▶ _Exercise objective_
Of all the lines in the entries below, give again exactly those starting at the line containing "Lemma slice_splice_eq l" and ending at the line containing "intros H0 H1 Hv. unfold get16, put16.", both ends included, and no others.
▼
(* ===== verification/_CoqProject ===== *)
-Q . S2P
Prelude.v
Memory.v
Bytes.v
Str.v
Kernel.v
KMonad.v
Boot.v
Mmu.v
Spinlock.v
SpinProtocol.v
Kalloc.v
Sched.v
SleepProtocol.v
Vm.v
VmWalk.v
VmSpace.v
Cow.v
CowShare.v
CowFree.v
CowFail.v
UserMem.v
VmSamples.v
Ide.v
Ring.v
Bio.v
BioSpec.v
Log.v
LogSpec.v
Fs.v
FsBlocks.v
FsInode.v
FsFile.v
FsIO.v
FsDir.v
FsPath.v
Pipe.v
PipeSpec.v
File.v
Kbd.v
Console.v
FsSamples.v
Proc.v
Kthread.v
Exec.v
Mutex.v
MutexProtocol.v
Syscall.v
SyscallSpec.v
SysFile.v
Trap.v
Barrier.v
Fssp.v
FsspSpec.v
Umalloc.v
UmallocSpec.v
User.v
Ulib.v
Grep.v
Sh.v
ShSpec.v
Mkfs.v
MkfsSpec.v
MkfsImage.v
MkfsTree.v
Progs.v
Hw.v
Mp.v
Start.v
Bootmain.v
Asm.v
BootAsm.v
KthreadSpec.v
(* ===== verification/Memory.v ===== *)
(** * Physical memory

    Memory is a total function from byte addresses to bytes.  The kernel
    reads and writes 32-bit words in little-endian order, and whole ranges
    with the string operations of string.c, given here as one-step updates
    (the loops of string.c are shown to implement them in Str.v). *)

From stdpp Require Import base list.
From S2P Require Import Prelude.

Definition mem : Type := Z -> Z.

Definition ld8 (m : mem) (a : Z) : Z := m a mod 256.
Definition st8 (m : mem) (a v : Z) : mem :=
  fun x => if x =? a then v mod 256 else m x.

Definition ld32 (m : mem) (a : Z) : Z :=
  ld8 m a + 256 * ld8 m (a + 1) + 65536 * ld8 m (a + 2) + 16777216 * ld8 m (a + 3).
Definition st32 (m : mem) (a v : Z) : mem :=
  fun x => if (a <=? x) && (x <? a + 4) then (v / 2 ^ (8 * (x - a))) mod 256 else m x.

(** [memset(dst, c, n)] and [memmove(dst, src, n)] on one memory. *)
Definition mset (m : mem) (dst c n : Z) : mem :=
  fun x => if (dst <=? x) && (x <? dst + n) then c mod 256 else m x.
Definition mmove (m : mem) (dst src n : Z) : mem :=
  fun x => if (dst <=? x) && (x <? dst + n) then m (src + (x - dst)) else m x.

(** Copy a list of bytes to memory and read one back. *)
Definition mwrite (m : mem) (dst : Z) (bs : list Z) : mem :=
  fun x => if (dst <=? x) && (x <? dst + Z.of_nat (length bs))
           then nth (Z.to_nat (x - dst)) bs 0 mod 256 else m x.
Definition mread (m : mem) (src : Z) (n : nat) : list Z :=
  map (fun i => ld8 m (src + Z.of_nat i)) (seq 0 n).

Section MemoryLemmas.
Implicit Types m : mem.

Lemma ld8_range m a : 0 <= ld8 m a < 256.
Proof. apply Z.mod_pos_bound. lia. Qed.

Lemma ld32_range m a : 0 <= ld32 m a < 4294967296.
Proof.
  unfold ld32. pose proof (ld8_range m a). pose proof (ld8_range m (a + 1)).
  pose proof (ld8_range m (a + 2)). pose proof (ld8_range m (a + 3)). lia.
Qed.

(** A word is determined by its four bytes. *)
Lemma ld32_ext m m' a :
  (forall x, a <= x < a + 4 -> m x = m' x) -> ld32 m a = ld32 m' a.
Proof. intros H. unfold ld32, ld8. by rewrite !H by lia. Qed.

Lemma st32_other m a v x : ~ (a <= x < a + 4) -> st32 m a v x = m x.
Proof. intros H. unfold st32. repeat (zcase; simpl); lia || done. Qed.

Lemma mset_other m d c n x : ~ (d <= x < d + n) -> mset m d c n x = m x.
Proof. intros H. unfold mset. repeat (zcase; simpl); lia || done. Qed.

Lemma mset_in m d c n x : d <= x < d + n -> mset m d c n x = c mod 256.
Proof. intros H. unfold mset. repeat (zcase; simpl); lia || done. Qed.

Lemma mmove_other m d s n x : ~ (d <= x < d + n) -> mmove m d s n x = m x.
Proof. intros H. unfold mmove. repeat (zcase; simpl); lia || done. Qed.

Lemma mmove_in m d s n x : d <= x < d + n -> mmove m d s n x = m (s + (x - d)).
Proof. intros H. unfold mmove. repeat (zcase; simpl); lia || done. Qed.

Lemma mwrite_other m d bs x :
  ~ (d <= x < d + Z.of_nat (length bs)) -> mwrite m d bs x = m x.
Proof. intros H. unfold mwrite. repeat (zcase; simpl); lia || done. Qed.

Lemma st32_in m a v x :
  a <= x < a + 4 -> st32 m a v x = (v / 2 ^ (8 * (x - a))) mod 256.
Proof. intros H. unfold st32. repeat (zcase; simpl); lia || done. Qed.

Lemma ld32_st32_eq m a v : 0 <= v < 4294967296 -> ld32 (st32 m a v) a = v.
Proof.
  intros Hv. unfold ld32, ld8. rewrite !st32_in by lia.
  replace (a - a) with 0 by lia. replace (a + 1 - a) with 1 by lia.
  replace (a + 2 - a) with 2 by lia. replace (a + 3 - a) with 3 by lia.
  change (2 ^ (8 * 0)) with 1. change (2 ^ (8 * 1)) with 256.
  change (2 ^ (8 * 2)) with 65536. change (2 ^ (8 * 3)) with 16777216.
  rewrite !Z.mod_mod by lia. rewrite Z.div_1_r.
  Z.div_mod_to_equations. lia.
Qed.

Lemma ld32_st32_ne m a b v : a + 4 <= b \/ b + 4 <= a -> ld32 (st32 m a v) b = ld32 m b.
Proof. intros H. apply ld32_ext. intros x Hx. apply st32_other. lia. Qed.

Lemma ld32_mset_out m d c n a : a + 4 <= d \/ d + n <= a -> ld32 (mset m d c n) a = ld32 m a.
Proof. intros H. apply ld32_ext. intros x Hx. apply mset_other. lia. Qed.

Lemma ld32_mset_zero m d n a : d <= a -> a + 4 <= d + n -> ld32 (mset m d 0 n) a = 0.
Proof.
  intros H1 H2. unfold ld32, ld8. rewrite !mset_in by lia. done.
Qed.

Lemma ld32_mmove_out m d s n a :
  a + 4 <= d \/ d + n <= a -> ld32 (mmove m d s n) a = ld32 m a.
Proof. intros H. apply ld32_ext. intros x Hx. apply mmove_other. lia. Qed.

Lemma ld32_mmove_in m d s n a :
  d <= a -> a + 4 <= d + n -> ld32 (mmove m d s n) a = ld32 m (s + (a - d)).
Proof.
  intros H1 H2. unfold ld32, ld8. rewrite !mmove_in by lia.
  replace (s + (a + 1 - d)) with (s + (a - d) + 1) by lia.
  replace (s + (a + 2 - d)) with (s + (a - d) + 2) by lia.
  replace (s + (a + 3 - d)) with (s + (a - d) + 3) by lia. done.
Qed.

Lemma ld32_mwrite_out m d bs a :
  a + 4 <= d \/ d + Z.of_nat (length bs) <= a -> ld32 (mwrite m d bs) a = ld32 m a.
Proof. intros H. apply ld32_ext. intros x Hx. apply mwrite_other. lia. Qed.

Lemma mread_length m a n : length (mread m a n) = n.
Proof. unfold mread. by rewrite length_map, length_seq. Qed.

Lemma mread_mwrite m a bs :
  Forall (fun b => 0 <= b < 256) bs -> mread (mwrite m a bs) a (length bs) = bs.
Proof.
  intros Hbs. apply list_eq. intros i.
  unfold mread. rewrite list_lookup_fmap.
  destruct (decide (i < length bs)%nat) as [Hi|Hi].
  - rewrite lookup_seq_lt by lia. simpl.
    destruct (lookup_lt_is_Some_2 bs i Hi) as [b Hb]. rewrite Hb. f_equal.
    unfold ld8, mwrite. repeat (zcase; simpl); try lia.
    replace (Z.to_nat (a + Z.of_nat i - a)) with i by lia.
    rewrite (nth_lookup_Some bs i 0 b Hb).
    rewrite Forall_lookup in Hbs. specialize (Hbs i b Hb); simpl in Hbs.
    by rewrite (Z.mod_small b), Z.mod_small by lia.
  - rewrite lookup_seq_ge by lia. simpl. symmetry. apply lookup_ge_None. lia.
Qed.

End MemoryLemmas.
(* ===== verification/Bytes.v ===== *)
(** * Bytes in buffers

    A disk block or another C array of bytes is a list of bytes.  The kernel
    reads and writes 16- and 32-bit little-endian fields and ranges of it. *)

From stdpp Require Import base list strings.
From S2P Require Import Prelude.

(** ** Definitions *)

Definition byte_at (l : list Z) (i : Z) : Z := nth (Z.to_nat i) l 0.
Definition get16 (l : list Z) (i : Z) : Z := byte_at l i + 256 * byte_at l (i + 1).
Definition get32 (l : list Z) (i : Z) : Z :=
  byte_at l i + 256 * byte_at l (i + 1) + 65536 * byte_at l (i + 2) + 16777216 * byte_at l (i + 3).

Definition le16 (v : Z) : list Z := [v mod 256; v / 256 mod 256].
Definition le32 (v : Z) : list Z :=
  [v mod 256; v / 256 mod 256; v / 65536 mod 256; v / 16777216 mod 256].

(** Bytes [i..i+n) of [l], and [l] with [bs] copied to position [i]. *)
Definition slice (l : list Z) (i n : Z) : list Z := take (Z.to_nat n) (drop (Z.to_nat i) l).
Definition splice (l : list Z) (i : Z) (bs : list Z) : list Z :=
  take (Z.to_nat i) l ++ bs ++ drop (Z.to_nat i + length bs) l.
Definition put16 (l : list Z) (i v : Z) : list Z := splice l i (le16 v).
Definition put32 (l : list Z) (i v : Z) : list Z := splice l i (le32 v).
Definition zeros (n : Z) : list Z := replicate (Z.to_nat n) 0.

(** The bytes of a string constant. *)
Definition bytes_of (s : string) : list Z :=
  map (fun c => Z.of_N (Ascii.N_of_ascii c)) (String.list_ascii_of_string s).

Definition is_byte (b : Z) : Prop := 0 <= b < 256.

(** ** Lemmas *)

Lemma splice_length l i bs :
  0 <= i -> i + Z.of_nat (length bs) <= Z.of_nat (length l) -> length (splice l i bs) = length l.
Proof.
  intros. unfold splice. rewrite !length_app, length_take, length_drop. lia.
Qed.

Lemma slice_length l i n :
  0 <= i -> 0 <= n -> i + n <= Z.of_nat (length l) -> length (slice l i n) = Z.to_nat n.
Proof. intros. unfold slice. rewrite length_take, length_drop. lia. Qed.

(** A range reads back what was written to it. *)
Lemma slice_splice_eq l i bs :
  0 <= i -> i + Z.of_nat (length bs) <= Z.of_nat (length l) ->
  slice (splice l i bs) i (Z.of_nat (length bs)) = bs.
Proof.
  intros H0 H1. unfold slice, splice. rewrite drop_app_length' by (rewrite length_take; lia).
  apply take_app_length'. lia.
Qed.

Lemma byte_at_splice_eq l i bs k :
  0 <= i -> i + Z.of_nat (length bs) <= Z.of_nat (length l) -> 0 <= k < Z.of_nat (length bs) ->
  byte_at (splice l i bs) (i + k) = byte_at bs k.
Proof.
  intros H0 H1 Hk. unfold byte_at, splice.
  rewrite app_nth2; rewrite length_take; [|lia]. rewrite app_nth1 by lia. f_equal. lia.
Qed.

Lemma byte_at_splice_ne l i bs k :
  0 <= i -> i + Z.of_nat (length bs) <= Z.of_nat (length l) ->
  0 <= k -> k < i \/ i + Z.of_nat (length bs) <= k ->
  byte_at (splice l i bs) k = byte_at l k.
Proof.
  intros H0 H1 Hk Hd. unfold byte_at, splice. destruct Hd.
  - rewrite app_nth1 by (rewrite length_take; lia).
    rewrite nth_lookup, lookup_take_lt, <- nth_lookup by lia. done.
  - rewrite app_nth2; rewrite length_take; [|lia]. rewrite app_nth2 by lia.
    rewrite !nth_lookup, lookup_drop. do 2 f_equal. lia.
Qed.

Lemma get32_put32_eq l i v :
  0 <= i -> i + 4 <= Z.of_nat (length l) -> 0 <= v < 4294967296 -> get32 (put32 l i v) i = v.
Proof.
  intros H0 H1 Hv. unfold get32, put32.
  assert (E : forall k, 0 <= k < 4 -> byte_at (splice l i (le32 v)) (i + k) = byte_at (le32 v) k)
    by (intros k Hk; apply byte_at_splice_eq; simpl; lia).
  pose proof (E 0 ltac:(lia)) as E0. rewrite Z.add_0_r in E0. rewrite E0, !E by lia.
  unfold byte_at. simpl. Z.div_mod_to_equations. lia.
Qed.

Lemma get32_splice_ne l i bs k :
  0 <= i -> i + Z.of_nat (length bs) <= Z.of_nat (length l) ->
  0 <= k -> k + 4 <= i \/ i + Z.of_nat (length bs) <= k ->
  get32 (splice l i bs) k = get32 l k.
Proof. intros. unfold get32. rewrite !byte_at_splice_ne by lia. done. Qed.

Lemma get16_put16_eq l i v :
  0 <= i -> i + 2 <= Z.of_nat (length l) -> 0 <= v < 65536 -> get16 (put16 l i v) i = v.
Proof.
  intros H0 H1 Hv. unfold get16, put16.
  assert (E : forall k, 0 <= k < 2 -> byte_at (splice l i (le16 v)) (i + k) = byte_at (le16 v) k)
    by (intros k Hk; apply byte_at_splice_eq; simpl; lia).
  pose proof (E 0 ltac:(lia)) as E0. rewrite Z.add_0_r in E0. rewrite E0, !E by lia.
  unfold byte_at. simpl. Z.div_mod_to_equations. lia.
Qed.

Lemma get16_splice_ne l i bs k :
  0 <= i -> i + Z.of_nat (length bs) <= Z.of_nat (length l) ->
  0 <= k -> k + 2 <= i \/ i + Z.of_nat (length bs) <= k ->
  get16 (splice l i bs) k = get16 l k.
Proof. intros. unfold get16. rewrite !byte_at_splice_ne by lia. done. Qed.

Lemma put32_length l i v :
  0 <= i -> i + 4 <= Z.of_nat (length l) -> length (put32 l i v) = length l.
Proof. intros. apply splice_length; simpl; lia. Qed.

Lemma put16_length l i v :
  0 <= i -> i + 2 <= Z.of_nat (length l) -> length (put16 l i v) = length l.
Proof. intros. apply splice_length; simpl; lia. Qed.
▲
▼
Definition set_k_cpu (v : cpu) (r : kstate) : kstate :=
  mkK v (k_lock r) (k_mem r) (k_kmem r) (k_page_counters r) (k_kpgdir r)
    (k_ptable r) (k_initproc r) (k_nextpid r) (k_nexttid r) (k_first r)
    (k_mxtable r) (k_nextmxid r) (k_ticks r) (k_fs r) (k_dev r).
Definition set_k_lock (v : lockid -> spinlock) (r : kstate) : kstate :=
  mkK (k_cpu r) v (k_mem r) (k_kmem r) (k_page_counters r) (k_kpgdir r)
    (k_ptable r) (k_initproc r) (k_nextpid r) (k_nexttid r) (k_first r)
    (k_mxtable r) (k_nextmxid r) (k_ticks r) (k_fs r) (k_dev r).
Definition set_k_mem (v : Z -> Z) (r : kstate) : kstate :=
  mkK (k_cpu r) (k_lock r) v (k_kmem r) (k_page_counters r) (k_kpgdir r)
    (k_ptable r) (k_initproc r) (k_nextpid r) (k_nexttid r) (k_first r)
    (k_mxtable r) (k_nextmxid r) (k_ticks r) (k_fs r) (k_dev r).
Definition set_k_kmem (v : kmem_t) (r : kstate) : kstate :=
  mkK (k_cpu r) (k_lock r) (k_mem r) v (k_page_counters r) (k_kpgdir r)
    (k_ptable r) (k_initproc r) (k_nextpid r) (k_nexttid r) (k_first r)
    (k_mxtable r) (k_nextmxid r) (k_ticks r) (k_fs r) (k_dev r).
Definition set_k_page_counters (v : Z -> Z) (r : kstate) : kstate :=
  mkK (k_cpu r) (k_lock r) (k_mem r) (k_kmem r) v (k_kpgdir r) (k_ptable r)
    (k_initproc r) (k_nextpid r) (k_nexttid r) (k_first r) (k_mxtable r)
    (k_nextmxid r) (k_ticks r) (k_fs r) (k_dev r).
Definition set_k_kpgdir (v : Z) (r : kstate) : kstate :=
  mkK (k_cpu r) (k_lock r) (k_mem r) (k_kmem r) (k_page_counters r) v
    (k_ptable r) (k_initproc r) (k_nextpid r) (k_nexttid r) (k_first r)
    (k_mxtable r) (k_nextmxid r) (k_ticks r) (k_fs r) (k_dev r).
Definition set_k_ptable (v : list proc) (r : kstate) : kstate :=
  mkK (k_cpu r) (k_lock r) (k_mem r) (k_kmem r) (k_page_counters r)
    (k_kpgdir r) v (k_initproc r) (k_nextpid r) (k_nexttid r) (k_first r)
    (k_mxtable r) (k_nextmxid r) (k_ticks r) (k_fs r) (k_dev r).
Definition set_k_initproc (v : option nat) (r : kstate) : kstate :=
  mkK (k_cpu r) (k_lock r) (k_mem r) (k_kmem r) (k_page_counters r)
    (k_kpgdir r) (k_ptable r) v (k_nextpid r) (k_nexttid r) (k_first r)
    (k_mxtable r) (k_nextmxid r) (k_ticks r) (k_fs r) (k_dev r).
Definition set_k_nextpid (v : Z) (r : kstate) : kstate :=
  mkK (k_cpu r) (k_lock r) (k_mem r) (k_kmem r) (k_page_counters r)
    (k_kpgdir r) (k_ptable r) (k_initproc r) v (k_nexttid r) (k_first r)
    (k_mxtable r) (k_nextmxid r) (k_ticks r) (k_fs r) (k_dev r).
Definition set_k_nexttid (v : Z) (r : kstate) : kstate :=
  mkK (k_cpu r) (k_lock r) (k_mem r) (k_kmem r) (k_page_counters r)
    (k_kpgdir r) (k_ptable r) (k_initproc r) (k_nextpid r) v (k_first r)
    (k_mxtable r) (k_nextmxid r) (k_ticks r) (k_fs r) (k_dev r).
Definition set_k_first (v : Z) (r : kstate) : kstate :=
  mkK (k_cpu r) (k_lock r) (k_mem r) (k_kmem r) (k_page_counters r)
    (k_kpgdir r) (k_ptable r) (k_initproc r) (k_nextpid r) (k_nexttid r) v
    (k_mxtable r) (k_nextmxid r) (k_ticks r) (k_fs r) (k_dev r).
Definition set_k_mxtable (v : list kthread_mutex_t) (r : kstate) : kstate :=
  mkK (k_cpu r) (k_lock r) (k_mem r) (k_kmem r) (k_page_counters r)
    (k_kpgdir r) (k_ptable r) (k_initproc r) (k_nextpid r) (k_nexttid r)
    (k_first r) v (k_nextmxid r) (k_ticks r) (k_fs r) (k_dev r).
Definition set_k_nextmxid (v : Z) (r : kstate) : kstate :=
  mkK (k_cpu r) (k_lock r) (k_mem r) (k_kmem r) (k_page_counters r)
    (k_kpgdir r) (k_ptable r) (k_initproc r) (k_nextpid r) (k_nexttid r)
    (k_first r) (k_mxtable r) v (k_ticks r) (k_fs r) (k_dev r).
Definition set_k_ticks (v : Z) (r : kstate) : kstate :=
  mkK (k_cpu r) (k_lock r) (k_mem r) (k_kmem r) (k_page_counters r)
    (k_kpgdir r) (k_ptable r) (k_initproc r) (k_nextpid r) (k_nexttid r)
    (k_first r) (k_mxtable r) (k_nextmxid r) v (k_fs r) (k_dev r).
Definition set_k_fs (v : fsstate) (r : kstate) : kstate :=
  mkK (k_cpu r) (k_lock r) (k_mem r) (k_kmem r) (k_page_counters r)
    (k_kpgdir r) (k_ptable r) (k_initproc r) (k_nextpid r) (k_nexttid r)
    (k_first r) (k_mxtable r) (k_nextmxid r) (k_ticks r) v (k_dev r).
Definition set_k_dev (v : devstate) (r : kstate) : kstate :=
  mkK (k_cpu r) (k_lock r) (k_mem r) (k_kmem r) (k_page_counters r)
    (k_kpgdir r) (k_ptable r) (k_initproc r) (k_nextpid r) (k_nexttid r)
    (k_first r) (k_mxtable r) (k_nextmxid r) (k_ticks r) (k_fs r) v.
▲
▶ _Reply_
Lemma slice_splice_eq l i bs :
  0 <= i -> i + Z.of_nat (length bs) <= Z.of_nat (length l) ->
  slice (splice l i bs) i (Z.of_nat (length bs)) = bs.
Proof.
  intros H0 H1. unfold slice, splice. rewrite drop_app_length' by (rewrite length_take; lia).
  apply take_app_length'. lia.
Qed.

Lemma byte_at_splice_eq l i bs k :
  0 <= i -> i + Z.of_nat (length bs) <= Z.of_nat (length l) -> 0 <= k < Z.of_nat (length bs) ->
  byte_at (splice l i bs) (i + k) = byte_at bs k.
Proof.
  intros H0 H1 Hk. unfold byte_at, splice.
  rewrite app_nth2; rewrite length_take; [|lia]. rewrite app_nth1 by lia. f_equal. lia.
Qed.

Lemma byte_at_splice_ne l i bs k :
  0 <= i -> i + Z.of_nat (length bs) <= Z.of_nat (length l) ->
  0 <= k -> k < i \/ i + Z.of_nat (length bs) <= k ->
  byte_at (splice l i bs) k = byte_at l k.
Proof.
  intros H0 H1 Hk Hd. unfold byte_at, splice. destruct Hd.
  - rewrite app_nth1 by (rewrite length_take; lia).
    rewrite nth_lookup, lookup_take_lt, <- nth_lookup by lia. done.
  - rewrite app_nth2; rewrite length_take; [|lia]. rewrite app_nth2 by lia.
    rewrite !nth_lookup, lookup_drop. do 2 f_equal. lia.
Qed.

Lemma get32_put32_eq l i v :
  0 <= i -> i + 4 <= Z.of_nat (length l) -> 0 <= v < 4294967296 -> get32 (put32 l i v) i = v.
Proof.
  intros H0 H1 Hv. unfold get32, put32.
  assert (E : forall k, 0 <= k < 4 -> byte_at (splice l i (le32 v)) (i + k) = byte_at (le32 v) k)
    by (intros k Hk; apply byte_at_splice_eq; simpl; lia).
  pose proof (E 0 ltac:(lia)) as E0. rewrite Z.add_0_r in E0. rewrite E0, !E by lia.
  unfold byte_at. simpl. Z.div_mod_to_equations. lia.
Qed.

Lemma get32_splice_ne l i bs k :
  0 <= i -> i + Z.of_nat (length bs) <= Z.of_nat (length l) ->
  0 <= k -> k + 4 <= i \/ i + Z.of_nat (length bs) <= k ->
  get32 (splice l i bs) k = get32 l k.
Proof. intros. unfold get32. rewrite !byte_at_splice_ne by lia. done. Qed.

Lemma get16_put16_eq l i v :
  0 <= i -> i + 2 <= Z.of_nat (length l) -> 0 <= v < 65536 -> get16 (put16 l i v) i = v.
Proof.
  intros H0 H1 Hv. unfold get16, put16.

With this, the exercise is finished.